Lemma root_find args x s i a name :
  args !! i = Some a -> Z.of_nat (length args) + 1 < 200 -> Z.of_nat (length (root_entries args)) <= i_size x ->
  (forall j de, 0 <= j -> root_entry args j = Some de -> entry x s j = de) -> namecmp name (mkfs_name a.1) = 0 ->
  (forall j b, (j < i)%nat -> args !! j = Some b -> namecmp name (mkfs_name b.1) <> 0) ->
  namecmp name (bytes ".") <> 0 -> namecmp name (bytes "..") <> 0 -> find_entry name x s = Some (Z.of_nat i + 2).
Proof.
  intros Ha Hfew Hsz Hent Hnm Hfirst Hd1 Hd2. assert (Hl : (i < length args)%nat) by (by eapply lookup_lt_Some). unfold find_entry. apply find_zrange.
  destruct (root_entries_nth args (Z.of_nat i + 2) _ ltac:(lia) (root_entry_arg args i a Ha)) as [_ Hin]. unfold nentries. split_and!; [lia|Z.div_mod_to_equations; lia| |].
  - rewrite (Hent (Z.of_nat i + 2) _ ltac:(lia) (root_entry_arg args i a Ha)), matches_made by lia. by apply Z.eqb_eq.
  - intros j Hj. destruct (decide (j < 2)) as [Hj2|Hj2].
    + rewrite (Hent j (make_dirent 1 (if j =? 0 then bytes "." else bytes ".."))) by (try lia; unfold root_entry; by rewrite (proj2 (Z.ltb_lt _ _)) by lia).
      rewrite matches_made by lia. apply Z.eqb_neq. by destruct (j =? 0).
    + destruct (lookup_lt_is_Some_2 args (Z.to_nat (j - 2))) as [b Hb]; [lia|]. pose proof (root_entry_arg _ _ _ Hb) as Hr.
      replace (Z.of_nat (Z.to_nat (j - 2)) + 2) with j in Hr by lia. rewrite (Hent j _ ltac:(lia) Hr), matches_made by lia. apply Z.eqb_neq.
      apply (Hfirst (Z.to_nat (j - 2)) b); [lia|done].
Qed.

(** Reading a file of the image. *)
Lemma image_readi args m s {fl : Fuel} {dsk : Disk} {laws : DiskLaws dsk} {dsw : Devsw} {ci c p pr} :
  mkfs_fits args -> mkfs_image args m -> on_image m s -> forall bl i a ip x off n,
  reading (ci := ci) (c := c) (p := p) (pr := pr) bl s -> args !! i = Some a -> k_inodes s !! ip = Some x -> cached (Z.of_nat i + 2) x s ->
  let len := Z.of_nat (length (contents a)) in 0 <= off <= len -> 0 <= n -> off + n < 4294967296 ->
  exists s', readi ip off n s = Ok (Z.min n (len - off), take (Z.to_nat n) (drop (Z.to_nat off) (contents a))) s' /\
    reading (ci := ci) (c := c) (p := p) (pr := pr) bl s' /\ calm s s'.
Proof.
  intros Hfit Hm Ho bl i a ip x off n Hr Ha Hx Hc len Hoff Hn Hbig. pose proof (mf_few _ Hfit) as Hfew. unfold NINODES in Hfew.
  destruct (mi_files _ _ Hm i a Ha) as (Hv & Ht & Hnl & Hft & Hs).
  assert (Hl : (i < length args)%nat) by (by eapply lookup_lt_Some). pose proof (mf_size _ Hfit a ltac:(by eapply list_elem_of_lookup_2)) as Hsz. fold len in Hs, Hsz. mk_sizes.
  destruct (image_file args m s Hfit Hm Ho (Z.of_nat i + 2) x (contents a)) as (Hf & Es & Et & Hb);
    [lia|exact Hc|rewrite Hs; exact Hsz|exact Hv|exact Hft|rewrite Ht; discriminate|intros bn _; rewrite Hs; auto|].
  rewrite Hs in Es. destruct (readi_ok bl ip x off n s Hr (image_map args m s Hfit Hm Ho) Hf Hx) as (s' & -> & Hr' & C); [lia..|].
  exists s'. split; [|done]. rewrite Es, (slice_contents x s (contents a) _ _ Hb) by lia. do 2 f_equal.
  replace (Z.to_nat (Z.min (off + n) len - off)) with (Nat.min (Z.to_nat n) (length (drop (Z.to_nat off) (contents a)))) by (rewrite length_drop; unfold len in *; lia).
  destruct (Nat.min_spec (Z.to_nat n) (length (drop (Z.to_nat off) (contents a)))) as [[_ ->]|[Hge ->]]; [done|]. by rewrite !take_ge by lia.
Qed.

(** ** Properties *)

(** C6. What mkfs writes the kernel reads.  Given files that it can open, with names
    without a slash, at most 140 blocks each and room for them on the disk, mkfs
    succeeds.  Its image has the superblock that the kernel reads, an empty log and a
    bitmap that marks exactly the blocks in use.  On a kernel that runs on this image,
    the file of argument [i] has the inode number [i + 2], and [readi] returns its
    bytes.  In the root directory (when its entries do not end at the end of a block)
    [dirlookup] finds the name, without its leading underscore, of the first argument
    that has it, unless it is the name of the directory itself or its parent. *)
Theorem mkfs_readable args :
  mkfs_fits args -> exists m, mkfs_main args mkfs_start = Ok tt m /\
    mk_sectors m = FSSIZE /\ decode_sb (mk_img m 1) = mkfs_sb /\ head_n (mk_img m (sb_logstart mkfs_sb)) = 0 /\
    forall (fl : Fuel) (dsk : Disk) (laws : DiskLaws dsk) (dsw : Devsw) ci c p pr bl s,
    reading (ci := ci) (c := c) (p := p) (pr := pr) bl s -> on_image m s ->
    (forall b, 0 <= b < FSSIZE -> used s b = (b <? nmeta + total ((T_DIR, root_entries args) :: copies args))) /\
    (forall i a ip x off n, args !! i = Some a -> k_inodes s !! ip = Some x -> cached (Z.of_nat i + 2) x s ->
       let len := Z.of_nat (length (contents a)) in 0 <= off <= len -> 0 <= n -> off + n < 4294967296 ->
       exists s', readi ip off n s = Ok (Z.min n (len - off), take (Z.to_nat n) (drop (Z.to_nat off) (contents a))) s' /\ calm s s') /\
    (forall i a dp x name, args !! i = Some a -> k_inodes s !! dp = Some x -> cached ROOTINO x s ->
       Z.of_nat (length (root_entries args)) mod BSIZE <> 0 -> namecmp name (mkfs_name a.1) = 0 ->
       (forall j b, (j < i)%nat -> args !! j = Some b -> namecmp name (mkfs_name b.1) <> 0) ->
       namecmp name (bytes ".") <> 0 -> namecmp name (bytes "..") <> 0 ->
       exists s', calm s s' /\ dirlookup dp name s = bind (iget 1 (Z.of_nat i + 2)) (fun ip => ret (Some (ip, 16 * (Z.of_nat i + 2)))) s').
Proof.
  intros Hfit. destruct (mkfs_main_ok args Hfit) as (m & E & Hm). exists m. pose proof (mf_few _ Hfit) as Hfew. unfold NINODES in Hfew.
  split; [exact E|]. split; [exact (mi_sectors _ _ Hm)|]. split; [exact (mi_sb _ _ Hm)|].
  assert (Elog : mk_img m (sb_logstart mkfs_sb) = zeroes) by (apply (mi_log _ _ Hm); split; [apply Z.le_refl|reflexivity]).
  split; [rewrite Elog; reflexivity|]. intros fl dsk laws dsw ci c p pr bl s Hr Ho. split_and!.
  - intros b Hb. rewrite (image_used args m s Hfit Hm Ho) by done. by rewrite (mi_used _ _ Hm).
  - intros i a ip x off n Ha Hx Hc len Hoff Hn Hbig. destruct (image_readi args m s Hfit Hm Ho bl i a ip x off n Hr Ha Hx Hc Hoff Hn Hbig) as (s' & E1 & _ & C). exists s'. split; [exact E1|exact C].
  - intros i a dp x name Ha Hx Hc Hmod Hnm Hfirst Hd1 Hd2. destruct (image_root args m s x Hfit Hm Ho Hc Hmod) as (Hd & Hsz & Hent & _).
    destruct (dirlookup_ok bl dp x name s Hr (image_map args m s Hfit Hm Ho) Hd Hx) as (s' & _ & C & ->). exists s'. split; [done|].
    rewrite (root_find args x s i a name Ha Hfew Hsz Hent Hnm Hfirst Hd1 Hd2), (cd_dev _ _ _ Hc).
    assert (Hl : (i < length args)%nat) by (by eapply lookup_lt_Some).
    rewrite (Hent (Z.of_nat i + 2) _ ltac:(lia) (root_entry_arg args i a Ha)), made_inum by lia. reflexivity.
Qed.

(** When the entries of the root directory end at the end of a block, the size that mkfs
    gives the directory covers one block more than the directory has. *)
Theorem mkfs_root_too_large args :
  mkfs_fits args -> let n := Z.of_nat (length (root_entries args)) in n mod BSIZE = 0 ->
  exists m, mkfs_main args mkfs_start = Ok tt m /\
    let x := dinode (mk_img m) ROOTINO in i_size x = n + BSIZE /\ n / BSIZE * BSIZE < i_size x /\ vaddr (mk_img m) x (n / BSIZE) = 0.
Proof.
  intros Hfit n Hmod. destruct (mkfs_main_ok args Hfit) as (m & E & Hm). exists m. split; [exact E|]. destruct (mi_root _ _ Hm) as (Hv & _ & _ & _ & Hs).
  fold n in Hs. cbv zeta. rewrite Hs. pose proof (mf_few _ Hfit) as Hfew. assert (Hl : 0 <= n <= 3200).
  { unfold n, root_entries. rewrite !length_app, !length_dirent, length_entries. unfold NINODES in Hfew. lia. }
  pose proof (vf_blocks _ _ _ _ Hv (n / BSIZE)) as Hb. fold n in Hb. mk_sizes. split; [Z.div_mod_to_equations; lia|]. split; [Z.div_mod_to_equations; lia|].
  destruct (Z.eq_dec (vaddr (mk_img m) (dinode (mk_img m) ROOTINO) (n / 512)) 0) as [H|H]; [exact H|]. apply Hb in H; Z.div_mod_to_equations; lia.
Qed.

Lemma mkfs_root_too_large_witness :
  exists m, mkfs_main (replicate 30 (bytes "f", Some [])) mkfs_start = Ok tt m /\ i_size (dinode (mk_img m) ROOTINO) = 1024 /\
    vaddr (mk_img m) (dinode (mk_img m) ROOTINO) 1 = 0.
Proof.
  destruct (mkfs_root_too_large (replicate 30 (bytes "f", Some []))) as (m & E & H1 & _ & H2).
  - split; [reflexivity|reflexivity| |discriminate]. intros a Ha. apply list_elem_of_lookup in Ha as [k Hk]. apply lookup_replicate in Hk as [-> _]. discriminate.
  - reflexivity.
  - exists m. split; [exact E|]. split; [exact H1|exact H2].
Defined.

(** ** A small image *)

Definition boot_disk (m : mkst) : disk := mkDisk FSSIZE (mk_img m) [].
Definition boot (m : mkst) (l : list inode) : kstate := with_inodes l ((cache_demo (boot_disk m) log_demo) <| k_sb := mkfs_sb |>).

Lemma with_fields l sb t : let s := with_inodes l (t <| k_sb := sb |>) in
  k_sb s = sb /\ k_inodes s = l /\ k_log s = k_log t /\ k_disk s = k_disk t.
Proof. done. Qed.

WHAT YOU ARE ASKED TO DO | From the records above, extract exactly and only the lines that begin at the line with "- split; [reflexivity|reflexivity|" and stop after the line with "(** ** A small image *)".

ANSWER TO THIS PROBLEM |
  - split; [reflexivity|reflexivity| |discriminate]. intros a Ha. apply list_elem_of_lookup in Ha as [k Hk]. apply lookup_replicate in Hk as [-> _]. discriminate.
  - reflexivity.
  - exists m. split; [exact E|]. split; [exact H1|exact H2].
Defined.

(** ** A small image *)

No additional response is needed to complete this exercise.